The following is an email sent to you by Montauk Pete of SurfRats.com	

Dear Surfrats,

I have sent this mass email out to about 1300 people tonight on the
robbery that occurred at Saltwaters Tackle in Long Island. Below are the
serial numbers of the Van Staals stolen. Keep an eye out for them and
please spread this to all the message boards everywhere. That means all
the boards from the east to the west coast. You never know where the
reels will end up. 

In any case, you must NOT buy any used or new Van Staals (unless from
authorized VS Dealers) without serial number verification. And off
course, if your Van Staal gets stolen, please contact Van Staal itself and
report it. If they ever get it for repairs and service, they can pick
up on it. Secondly file a police report immediately. 

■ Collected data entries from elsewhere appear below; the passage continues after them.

(* ===== verification/VarSpec.v ===== *)
(** * VarSpec: what the variable memory of the three shells promises

    Each shell keeps its variables in an array of (name, value) slots in
    which the name "none" marks a free slot.  The functions here are the
    specification; A1Memory.v, FrameStore.v and A3Memory.v show that each
    implementation does exactly this to the slots it reserves for
    variables. *)
From S2P Require Import Prelude.

Module VarSpec.
Open Scope string_scope. Open Scope Z_scope.

Abbreviation slots := (list (string * string)).

(** The first slot of the name. *)
Fixpoint find_key (l : slots) (k : string) : option nat :=
  match l with
  | [] => None
  | (k', _) :: l' => if bool_decide (k' = k) then Some O else S <$> find_key l' k
  end.

Definition vset (l : slots) (k v : string) : slots :=
  match find_key l k with
  | Some i => <[i := (k, v)]> l
  | None =>
      match find_key l "none" with
      | Some i => <[i := (k, v)]> l
      | None => l
      end
  end.

Definition vget (l : slots) (k : string) : option string :=
  i ← find_key l k; snd <$> l !! i.

Lemma find_key_Some l k i :
  find_key l k = Some i <->
  (exists v, l !! i = Some (k, v)) /\ forall j kv, (j < i)%nat -> l !! j = Some kv -> fst kv <> k.
Proof.
  revert i. induction l as [|[k' v'] l IH]; intros i; simpl.
  { split; [done|]. intros [[v Hv] _]. done. }
  case_bool_decide as E; [subst k'|].
  - split.
    + intros [= <-]. split; [by exists v'|]. intros j kv Hj. lia.
    + intros [[v Hv] Hno]. destruct i as [|i]; [done|].
      exfalso. by apply (Hno O (k, v')); [lia| |].
  - rewrite fmap_Some. setoid_rewrite IH. split.
    + intros (j & [[v Hv] Hno] & ->). split; [by exists v|].
      intros [|m] kv Hm; simpl; [by intros [= <-]|]. apply Hno. lia.
    + intros [[v Hv] Hno]. destruct i as [|i]; [by injection Hv as -> _|].
      exists i. split; [|done]. split; [by exists v|]. intros j kv Hj Hl. apply (Hno (S j)); [lia|done].
Qed.

Lemma find_key_None l k : find_key l k = None <-> forall kv, kv ∈ l -> fst kv <> k.
Proof.
  induction l as [|[k' v'] l IH]; simpl; [set_solver|].
  case_bool_decide as E; [subst|].
  - split; [done|]. intros H. exfalso. by apply (H (k, v')); [left|].
  - rewrite fmap_None, IH. split.
    + intros H kv [->|Hkv]%elem_of_cons; [done|auto].
    + intros H kv Hkv. apply H. by right.
Qed.

Lemma find_key_insert_ne l i k v k' :
  fst <$> l !! i <> Some k' -> k <> k' -> find_key (<[i := (k, v)]> l) k' = find_key l k'.
Proof.
  revert i. induction l as [|[a b] l IH]; intros i Hi Hk; [done|].
  destruct i as [|i]; simpl in *.
  - rewrite bool_decide_eq_false_2 by done. rewrite bool_decide_eq_false_2; [done|]. by intros ->.
  - by rewrite IH.
Qed.

Lemma find_key_insert_eq l i k v :
  (i < length l)%nat -> (forall j kv, (j < i)%nat -> l !! j = Some kv -> fst kv <> k) ->
  find_key (<[i := (k, v)]> l) k = Some i.
Proof.
  intros Hi Hno. apply find_key_Some. split.
  - exists v. by apply list_lookup_insert_eq.
  - intros j kv Hj. rewrite list_lookup_insert_ne by lia. by apply Hno.
Qed.

Lemma length_vset l k v : length (vset l k v) = length l.
Proof. unfold vset. repeat case_match; by rewrite ?length_insert. Qed.

(** There is a slot for [k]. *)
Definition has_room (l : slots) (k : string) : Prop :=
  is_Some (find_key l k) \/ is_Some (find_key l "none").

Lemma vget_vset l k v : has_room l k -> vget (vset l k v) k = Some v.
Proof.
  intros Hr. unfold vset. destruct (find_key l k) as [i|] eqn:E.
  - pose proof E as E'. apply find_key_Some in E as [[w Hw] Hno].
    pose proof (lookup_lt_Some _ _ _ Hw). unfold vget.
    rewrite find_key_insert_eq by done. simpl. by rewrite list_lookup_insert_eq.
  - destruct (find_key l "none") as [i|] eqn:E2; [|destruct Hr as [[? ?]|[? ?]]; congruence].
    apply find_key_Some in E2 as [[w Hw] _]. pose proof (lookup_lt_Some _ _ _ Hw). unfold vget.
    rewrite find_key_None in E. rewrite find_key_insert_eq.
    + simpl. by rewrite list_lookup_insert_eq.
    + done.
    + intros j kv Hj Hl. apply E. by eapply list_elem_of_lookup_2.
Qed.

Lemma vget_vset_other l k v k' : k' <> k -> k' <> "none" -> vget (vset l k v) k' = vget l k'.
Proof.
  intros Hk Hn. unfold vset.
  assert (forall i w q, l !! i = Some (q, w) -> q <> k' -> vget (<[i := (k, v)]> l) k' = vget l k') as H.
  { intros i w q Hi Hq. unfold vget. rewrite find_key_insert_ne by (rewrite ?Hi; simpl; congruence).
    destruct (find_key l k') as [j|] eqn:E; simpl; [|done].
    apply find_key_Some in E as [[u Hu] _]. rewrite list_lookup_insert_ne; [done|]. intros ->. congruence. }
  destruct (find_key l k) as [i|] eqn:E; [|destruct (find_key l "none") as [i|] eqn:E2; [|done]].
  - apply find_key_Some in E as [[w Hw] _]. eapply H; [done|congruence].
  - apply find_key_Some in E2 as [[w Hw] _]. eapply H; [done|congruence].
Qed.

Lemma vset_full l k v : ~ has_room l k -> vset l k v = l.
Proof.
  unfold has_room, vset. intros H. destruct (find_key l k); [destruct H; left; eauto|].
  destruct (find_key l "none"); [destruct H; right; eauto|done].
Qed.

(* ------------------------------------------------------------------ *)
(** ** The search loop                                                 *)
(* ------------------------------------------------------------------ *)

(** The loop the implementations share: the slots from [lo] are read in
    order until one has the name, then [found] runs. *)
Definition search {St R} (slot : Z -> M St (string * string)) (n : nat) (lo : Z) (k : string)
    (found : Z -> string * string -> M St R) : M St (option R) :=
  for_find n lo (fun i =>
    let! kv := slot i in
    if bool_decide (fst kv = k) then let! r := found i kv in ret (Some r) else ret None).

Lemma search_wp {St R} slot lo k (found : Z -> string * string -> M St R) (l : slots) s (Q : option R -> St -> Prop) :
  (forall i kv, l !! i = Some kv -> slot (lo + Z.of_nat i) s = Ok kv s []) ->
  (forall i v, find_key l k = Some i -> l !! i = Some (k, v) ->
     wp (found (lo + Z.of_nat i) (k, v)) (fun r => Q (Some r)) s) ->
  (find_key l k = None -> Q None s) ->
  wp (search slot (length l) lo k found) Q s.
Proof.
  unfold search. revert lo. induction l as [|[a v] l IH]; intros lo Hs HF HN; simpl.
  { by apply wp_ret, HN. }
  wp_step. wp_step. apply wp_Ok. exists (a, v), s. pose proof (Hs O (a, v) eq_refl) as H0.
  rewrite Z.add_0_r in H0. split; [done|]. simpl in *. case_bool_decide as E.
  - subst a. wp_step. specialize (HF O v eq_refl eq_refl). rewrite Z.add_0_r in HF.
    eapply wp_mono; [done|]. intros r s' H. by apply wp_ret, wp_ret.
  - apply wp_ret. apply IH.
    + intros i kv Hi. specialize (Hs (S i) kv Hi). rewrite <- Hs. f_equal. lia.
    + intros i w Hi Hw. rewrite Hi in HF. simpl in HF. specialize (HF (S i) w eq_refl Hw).
      by replace (lo + 1 + Z.of_nat i) with (lo + Z.of_nat (S i)) by lia.
    + intros Hn. apply HN. by rewrite Hn.
Qed.
End VarSpec.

These were in the show case at the tackle shop as they didn't get the
boxes. 

VS100 Serial #14636 
VS150 Serial #13745 
VS200 Serial #14652 
VS275 Serial #15908 

Mike will be sending me an updated list of all the merchandise stolen
in the shop by morning which will be posted at:

http://www.surfrats.com/montauk/viewtopic.php?t=6093

If anyone has any information, please call the Suffolk County Police
Department. They have a Crime Stoppers Hotline 1-800-220-TIPS. The tackle
shops phone number is (631)539-9422. 

If you notice any suspicious sales online at various fishing forums,
eBay, craigslist or any of the other online auction sites, please call
the tips hotline immediately.

Time for our fishing community to band together when such tragedies
strike. 

Thank you
Pete.


----------



## fishbait (Nov 11, 2005)

Sorry to hear about it. Hope they were insured.


----------



## SkunkApe (Dec 9, 2006)

They'll probably end up in Pawn Shops. Not sure of the laws state to state, but they have to report all items to the 5-0 on a monthly basis down here in VA. Hope that helps. 

Skunk.


----------